Sax gives us a very in-depth look at the world of food trends, something I didn't realize even existed.  I mean, I'm not an idiot, I knew there were food trends.  But, I guess I'd always just assumed that somebody, somewhere, cooked something, it became popular, other people cooked it as well, then something else became popular.  But, it turns out to be so much more than that.  There's politics involved.  Lots of politics.  And food shows and awards and agricultural growing patterns and cultural migration and nutrition and on and on and on.

Read it.  It'll take a little while, but it's worth it.  Also, it will make you very, very hungry and you will probably have to eat a lot of cupcakes.

Read more reviews about this book on LibraryThing.

Saturday, April 12, 2014

Book Review

Hollow City
by Ransom Riggs

Disclaimer:  I received a free advanced copy of this book from the publisher through LibraryThing in exchange for an honest review.

This book is the second novel in the Miss Peregrine series, the first of which I LOVED.  If you haven't read the first novel, I wouldn't read the rest of this review, because I'm definitely going to spoil something.

This book picks up immediately after the first one ends, and the action doesn't stop.  The kids are desperate to get Miss Peregrine the help she needs, as well as find a safe loop where they can hide from the Wights and Hollows that are hot on their trail. 

Since the first book concentrated more on the relationship between Emma and Jacob, I was under the impression that there were a LOT of Peculiar children living with Miss Peregrine.  It turns out there are only ten (including Jacob), which is a much more reasonable amount of characters to have to worry about in an on-the-run sort of storyline. 

There's more of a focus on Peculiar history in this book, as the children have to rely a lot on old maps and Peculiar folklore to find others like themselves.  Jacob's power develops and becomes a lot more helpful, which gives him a sense of purpose and a bit more confidence. 

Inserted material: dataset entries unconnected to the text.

(** ** The host *)

Definition drop_client {E} (client : Client) : M HostState E () :=
  modify (λ s, s <| ho_world ::= sdk_drop client |>).
(** The client is dropped where [m] returns early. *)
Definition owning {A} (client : Client) (m : AM A) : AM A := λ s,
  match m s with (Ok a, s) => (Ok a, s) | (r, s) => (r, (drop_client (E := AdapterError) client s).2) end.
Definition elapsed_ms (started now : N) : N :=
  let micros := N.min u64_max (now - started) in N.max 1 ((micros + 999) / 1000).
Definition store (id : Uuid) (session : Session) : AM () :=
  s ← get;
  _ ← match ho_sessions s !! id with Some old => drop_client (se_client old) | None => mret () end;
  modify (λ s, s <| ho_sessions ::= <[id := session]> |>).
Definition disconnect_inner (id : Uuid) (reason : string) : AM () :=
  s ← get;
  match ho_sessions s !! id with
  | Some session =>
    _ ← modify (λ s, s <| ho_sessions ::= delete id |>); _ ← drop_client (se_client session); record id HInfo reason
  | None => mret ()
  end.
Definition handshake_of (config : HostConfig) (d : ServerDefinition) (client : Client) (started : N) : AM RuntimeHandshake :=
  protocols ← server_protocols client;
  catalog ← timeout timed_out (read_catalog client (sd_namespace d));
  finished ← on_world sdk_instant;
  mret (mkRuntimeHandshake protocols catalog (elapsed_ms started finished)).
Definition attempt_connect (config : HostConfig) (d : ServerDefinition) : AM RuntimeHandshake :=
  started ← on_world sdk_instant;
  client ← timeout timed_out (serve config d);
  handshake ← owning client (handshake_of config d client started);
  _ ← record (sd_id d) HInfo
        ("connected over " +:+ label (sd_transport d) +:+ " in " +:+ pretty (rh_latency_ms handshake) +:+ " ms");
  _ ← store (sd_id d) (mkSession client handshake);
  mret handshake.
Fixpoint try_attempts (config : HostConfig) (d : ServerDefinition) (attempts : list N) (failure : option AdapterError) : AM RuntimeHandshake :=
  match attempts with
  | [] => throw (default (adapter_error "connect_failed" "The MCP server did not connect.") failure)
  | attempt :: attempts => λ s,
    let s := if (delay (hc_backoff config) attempt =? 0)%N then s
             else s <| ho_world ::= sdk_sleep (delay (hc_backoff config) attempt) |> in
    match attempt_connect config d s with
    | (Ok handshake, s) => (Ok handshake, s)
    | (Err error, s) =>
      if er_authentication_required error then (Err error, s)
      else (_ ← record (sd_id d) HWarn ("connect attempt " +:+ pretty attempt +:+ " failed: " +:+ er_code error);
            try_attempts config d attempts (Some error)) s
    | (Panic, s) => (Panic, s)
    end
  end.
Definition attempt_numbers (config : HostConfig) : list N :=
  (λ n, N.of_nat n + 1)%N <$> seq 0 (N.to_nat (N.max (bp_attempts (hc_backoff config)) 1)).
Definition connect (config : HostConfig) (d : ServerDefinition) : AM RuntimeHandshake :=
  _ ← ensure_log (sd_id d); _ ← disconnect_inner (sd_id d) "reconnecting"; try_attempts config d (attempt_numbers config) None.
Definition with_session (id : Uuid) : AM Session :=
  s ← get; match ho_sessions s !! id with Some session => mret session | None => throw not_connected end.
Definition health (d : ServerDefinition) : AM N :=
  _ ← ensure_log (sd_id d);
  started ← on_world sdk_instant;
  session ← with_session (sd_id d);
  answered ← on_world (sdk_ping (se_client session));
  match answered with
  | Expired => _ ← record (sd_id d) HError "ping timed out"; throw (adapter_error "transport_failed" "The MCP session is no longer usable.")
  | Done (inl error) => throw (service_error error)
  | Done (inr _) =>
    finished ← on_world sdk_instant;
    _ ← record (sd_id d) HInfo ("ping answered in " +:+ pretty (elapsed_ms started finished) +:+ " ms");
    mret (elapsed_ms started finished)
  end.
Definition call_arguments (arguments : Value) : AM (option (list (string * Value))) :=
  match arguments with
  | VNull => mret None
  | VObject map => mret (Some map)
  | _ => throw (adapter_error "invalid_arguments" "MCP tool arguments must be a JSON object.")
  end.
Definition call_tool (d : ServerDefinition) (tool : string) (arguments : Value) : AM Value :=
  parameters ← call_arguments arguments;
  session ← with_session (sd_id d);
  answered ← on_world (sdk_call_tool (se_client session) tool parameters);
  match answered with
  | Expired => throw (adapter_error "timeout" "The MCP tool did not answer in time.")
  | Done (inl error) => throw (service_error error)
  | Done (inr result) =>
    if default false (cr_is_error result) then throw (adapter_error "tool_error" "The MCP server reported a tool failure.")
    else match cr_encoded result with
    | Some value => mret value
    | None => throw (adapter_error "invalid_result" "The MCP tool result was not encodable.")
    end
  end.
Definition disconnect (d : ServerDefinition) : AM () := _ ← ensure_log (sd_id d); disconnect_inner (sd_id d) "disconnected".
Definition is_connected (id : Uuid) (s : HostState) : bool := bool_decide (is_Some (ho_sessions s !! id)).
Definition host_logs (id : Uuid) : AM LogRing := _ ← ensure_log id; s ← get; mret (default [] (ho_logs s !! id)).
(** [Drop for McpHost] clears the sessions. *)
Definition drop_host (s : HostState) : HostState :=
  mkHostState ∅ (ho_logs s) (foldr (λ session, sdk_drop (se_client session)) (ho_world s) (values (ho_sessions s))).

(** The adapter the manager is given. *)
Definition HostAdapter (config : HostConfig) : RuntimeAdapter HostState := mkRuntimeAdapter (connect config) health disconnect.
End host.
Arguments HostState : clear implicits.

(** An outcome that is already known, handed to the manager. *)
Record ResolvedAdapter : Type := mkResolvedAdapter { rs_connect : option (AdapterError + RuntimeHandshake); rs_health : AdapterError + N }.
Definition resolved_connected (outcome : AdapterError + RuntimeHandshake) : ResolvedAdapter :=
  mkResolvedAdapter (Some outcome) (match outcome with inr handshake => inr (rh_latency_ms handshake) | inl error => inl error end).
Definition resolved_measured (outcome : AdapterError + N) : ResolvedAdapter := mkResolvedAdapter None outcome.
Definition resolved_disconnected : ResolvedAdapter := mkResolvedAdapter None (inl not_connected).
Definition as_outcome {E A} (r : E + A) : outcome E A := match r with inr a => Ok a | inl e => Err e end.
Definition resolved_adapter : RuntimeAdapter ResolvedAdapter :=
  mkRuntimeAdapter
    (λ _ r, (as_outcome (default (inl (adapter_error "not_initialized" "The MCP handshake was unavailable.")) (rs_connect r)),
             mkResolvedAdapter None (rs_health r)))
    (λ _ r, (as_outcome (rs_health r), r))
    (λ _ r, (Ok (), r)).

(** ** The HTTP client *)

Definition EVENT_STREAM_MIME_TYPE : string := "text/event-stream".
Definition JSON_MIME_TYPE : string := "application/json".
(** A request with the headers it sets; the bindings of the session are defaults of the client underneath. *)
Record McpRequest : Type := mkMcpRequest {
  mq_method : string; mq_uri : string; mq_accept : option string; mq_session : option string; mq_last_event : option string;
  mq_bearer : option string; mq_custom : list (string * string); mq_body : option Value;
}.
(** What is read of a response; a header that is not text is present without a value. *)
Record McpResponse : Type := mkMcpResponse {
  mp_status : N; mp_content_type : option string; mp_session : option (option string); mp_www_authenticate : option (option string);
  mp_json : string + Value;
}.
Inductive StreamableHttpError : Type :=
  | ClientError (detail : string)
  | StatusError (status : N)
  | ServerDoesNotSupportSse
  | UnexpectedContentType (mime : option string)
  | UnexpectedServerResponse (detail : string)
  | AuthRequired (header : string).
Inductive PostResponse : Type :=
  | PostAccepted
  | PostSse (session_id : option string)
  | PostJson (message : Value) (session_id : option string).

Definition accept_stream_or_json : string := join ", " [EVENT_STREAM_MIME_TYPE; JSON_MIME_TYPE].
Definition accepts_stream_or_json (mime : option string) : bool :=
  match mime with Some mime => str_starts_with EVENT_STREAM_MIME_TYPE mime || str_starts_with JSON_MIME_TYPE mime | None => false end.
(** [Response::error_for_status]: client and server errors. *)
Definition error_for_status (r : McpResponse) : outcome StreamableHttpError () :=
  if in_range 400 599 (mp_status r) then Err (StatusError (mp_status r)) else Ok ().
Definition authorization_challenge (r : McpResponse) : outcome StreamableHttpError () :=
  if negb (mp_status r =? 401)%N then Ok ()
  else match mp_www_authenticate r with
  | None => Ok ()
  | Some None => Err (UnexpectedServerResponse "invalid www-authenticate header")
  | Some (Some header) => Err (AuthRequired header)
  end.
Definition post_response (r : McpResponse) : outcome StreamableHttpError PostResponse :=
  _ ← authorization_challenge r; _ ← error_for_status r;
  if (mp_status r =? 202)%N || (mp_status r =? 204)%N then Ok PostAccepted
  else match mp_content_type r with
  | Some mime =>
    if str_starts_with EVENT_STREAM_MIME_TYPE mime then Ok (PostSse (mjoin (mp_session r)))
    else if str_starts_with JSON_MIME_TYPE mime
    then match mp_json r with inr message => Ok (PostJson message (mjoin (mp_session r))) | inl error => Err (ClientError error) end
    else Err (UnexpectedContentType (Some mime))
  | None => Err (UnexpectedContentType None)
  end.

All in all, I really enjoyed this book and I'm looking forward to the next installment.  The only negative thing I have to say is that the photo gimmick is getting a little old.  The photos in this one weren't nearly as captivating, and some of the scenarios in which they were used seem a bit stretched.  As if Riggs just really liked the photo and came up with an excuse to use it that didn't really fit in with the story.  The whole point behind the photos in the first novel was that they had already been taken and were being used to teach Jacob about the Peculiars and his grandfather's past.  There's a brief moment in the last book that suggests they brought a camera with them when they escaped the island and are taking photos from THIS book as they go.  But that really doesn't make sense in a LOT of the situations where the photos were used.  So, maybe we need to ease up on that.